EXERCISE DETAILS
Below are lines of data; restate word for word those running from the line containing "destruct p as [[x y] z]." to the line containing "induction cmap as [|[k sub]", inclusive, and no others.

**** MATERIAL FOR THIS EXERCISE ****

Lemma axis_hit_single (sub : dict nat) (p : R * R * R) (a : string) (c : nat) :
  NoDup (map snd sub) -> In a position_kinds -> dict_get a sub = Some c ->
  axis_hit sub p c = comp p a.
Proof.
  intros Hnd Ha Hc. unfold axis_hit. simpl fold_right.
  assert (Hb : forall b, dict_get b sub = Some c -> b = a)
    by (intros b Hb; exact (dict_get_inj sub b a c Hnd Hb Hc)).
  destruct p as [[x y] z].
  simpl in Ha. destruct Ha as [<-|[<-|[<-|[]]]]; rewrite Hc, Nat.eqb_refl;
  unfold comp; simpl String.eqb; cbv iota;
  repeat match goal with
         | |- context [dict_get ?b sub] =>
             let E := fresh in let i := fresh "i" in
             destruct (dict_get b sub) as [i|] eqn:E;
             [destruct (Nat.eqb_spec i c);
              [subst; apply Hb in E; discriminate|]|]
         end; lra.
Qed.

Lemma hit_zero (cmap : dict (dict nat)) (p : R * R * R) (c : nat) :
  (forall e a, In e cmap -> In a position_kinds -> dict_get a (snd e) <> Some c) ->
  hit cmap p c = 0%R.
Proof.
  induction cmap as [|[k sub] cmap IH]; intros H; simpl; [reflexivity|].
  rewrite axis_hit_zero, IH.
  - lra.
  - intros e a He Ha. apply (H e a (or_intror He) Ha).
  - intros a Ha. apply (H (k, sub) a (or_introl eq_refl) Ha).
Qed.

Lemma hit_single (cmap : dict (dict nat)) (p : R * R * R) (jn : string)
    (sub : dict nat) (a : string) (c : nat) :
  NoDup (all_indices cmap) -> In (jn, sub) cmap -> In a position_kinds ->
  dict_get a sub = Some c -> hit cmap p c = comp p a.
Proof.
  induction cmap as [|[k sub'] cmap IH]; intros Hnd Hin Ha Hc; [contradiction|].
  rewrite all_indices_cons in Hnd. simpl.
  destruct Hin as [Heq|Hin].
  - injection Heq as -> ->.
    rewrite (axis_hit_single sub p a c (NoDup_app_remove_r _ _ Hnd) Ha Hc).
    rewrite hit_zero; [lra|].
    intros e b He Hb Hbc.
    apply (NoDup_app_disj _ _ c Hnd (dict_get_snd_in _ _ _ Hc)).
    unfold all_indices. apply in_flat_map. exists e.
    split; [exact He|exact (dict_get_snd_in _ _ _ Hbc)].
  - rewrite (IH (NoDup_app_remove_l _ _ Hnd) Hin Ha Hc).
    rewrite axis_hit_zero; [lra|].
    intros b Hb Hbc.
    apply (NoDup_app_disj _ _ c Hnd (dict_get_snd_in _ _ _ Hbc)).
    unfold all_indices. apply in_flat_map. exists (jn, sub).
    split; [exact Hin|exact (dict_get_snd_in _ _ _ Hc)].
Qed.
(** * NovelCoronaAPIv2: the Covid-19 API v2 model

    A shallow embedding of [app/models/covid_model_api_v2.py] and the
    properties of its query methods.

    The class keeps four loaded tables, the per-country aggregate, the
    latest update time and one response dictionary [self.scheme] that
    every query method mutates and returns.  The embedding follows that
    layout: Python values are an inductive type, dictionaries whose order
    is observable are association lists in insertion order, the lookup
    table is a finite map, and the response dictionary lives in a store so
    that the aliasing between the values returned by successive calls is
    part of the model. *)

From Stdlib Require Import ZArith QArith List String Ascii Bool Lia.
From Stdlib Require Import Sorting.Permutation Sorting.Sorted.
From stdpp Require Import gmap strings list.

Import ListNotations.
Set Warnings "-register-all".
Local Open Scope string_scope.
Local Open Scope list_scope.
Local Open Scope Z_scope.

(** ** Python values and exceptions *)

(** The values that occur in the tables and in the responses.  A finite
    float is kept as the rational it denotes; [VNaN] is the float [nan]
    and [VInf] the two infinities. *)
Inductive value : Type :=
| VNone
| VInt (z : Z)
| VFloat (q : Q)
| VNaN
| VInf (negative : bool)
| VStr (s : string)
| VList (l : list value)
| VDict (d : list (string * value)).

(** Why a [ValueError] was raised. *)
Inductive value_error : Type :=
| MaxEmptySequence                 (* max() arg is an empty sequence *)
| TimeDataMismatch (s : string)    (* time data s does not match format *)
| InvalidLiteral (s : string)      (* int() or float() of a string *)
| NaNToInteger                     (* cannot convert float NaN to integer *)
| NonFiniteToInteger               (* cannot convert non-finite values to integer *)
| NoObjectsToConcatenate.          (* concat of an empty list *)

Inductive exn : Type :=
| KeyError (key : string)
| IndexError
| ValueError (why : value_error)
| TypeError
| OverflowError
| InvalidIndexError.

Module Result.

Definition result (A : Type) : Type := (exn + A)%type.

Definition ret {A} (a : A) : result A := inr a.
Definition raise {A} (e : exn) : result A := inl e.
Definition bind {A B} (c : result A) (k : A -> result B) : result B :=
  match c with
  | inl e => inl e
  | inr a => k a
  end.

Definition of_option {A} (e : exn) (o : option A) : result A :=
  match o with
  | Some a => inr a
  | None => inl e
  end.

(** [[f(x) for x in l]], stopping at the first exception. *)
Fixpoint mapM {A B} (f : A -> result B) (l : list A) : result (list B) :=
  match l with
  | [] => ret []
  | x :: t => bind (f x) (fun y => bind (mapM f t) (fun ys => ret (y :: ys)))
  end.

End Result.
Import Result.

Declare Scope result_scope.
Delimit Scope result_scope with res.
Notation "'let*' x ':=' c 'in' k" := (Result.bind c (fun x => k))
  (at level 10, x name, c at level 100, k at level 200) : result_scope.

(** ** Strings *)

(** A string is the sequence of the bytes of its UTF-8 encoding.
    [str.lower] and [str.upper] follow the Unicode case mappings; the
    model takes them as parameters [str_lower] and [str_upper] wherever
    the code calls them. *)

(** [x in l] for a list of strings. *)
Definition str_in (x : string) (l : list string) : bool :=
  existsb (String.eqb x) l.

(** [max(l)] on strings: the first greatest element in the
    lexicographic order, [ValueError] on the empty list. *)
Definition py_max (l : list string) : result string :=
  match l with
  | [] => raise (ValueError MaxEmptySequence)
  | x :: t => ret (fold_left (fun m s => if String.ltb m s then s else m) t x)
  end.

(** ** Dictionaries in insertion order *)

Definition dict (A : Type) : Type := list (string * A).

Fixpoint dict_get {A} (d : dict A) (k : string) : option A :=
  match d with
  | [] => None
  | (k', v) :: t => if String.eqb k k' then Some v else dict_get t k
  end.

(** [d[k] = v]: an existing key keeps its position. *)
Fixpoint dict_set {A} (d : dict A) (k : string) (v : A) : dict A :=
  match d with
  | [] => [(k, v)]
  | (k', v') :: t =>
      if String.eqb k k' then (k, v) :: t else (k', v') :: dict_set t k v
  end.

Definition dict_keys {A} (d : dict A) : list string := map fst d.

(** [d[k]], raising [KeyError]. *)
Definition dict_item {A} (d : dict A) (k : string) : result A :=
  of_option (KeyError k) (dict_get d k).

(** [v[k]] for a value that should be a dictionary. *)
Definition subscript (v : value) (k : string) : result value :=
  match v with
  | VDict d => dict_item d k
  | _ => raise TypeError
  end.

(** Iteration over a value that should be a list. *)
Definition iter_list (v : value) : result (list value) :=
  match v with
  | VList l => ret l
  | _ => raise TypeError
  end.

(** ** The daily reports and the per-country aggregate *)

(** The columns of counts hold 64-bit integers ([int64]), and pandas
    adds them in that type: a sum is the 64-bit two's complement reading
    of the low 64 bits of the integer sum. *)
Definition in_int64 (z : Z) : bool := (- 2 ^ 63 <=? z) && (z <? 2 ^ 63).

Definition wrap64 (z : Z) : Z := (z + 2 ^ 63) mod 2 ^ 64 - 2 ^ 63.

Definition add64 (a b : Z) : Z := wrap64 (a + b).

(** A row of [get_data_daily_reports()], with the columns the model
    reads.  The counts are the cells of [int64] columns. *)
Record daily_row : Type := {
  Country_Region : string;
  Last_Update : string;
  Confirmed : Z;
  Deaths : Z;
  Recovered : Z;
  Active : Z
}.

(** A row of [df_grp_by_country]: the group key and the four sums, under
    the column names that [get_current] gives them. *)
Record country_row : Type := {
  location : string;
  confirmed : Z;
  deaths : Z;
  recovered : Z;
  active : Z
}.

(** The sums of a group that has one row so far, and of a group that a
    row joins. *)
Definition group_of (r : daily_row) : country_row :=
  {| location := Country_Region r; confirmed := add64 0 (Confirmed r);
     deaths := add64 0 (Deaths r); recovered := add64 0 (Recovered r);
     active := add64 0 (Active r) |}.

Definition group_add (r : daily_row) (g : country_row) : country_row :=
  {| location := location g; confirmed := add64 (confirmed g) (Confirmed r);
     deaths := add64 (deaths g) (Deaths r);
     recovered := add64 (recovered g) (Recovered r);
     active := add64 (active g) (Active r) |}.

****

YOUR RESPONSE
  destruct p as [[x y] z].
  simpl in Ha. destruct Ha as [<-|[<-|[<-|[]]]]; rewrite Hc, Nat.eqb_refl;
  unfold comp; simpl String.eqb; cbv iota;
  repeat match goal with
         | |- context [dict_get ?b sub] =>
             let E := fresh in let i := fresh "i" in
             destruct (dict_get b sub) as [i|] eqn:E;
             [destruct (Nat.eqb_spec i c);
              [subst; apply Hb in E; discriminate|]|]
         end; lra.
Qed.

Lemma hit_zero (cmap : dict (dict nat)) (p : R * R * R) (c : nat) :
  (forall e a, In e cmap -> In a position_kinds -> dict_get a (snd e) <> Some c) ->
  hit cmap p c = 0%R.
Proof.
  induction cmap as [|[k sub] cmap IH]; intros H; simpl; [reflexivity|].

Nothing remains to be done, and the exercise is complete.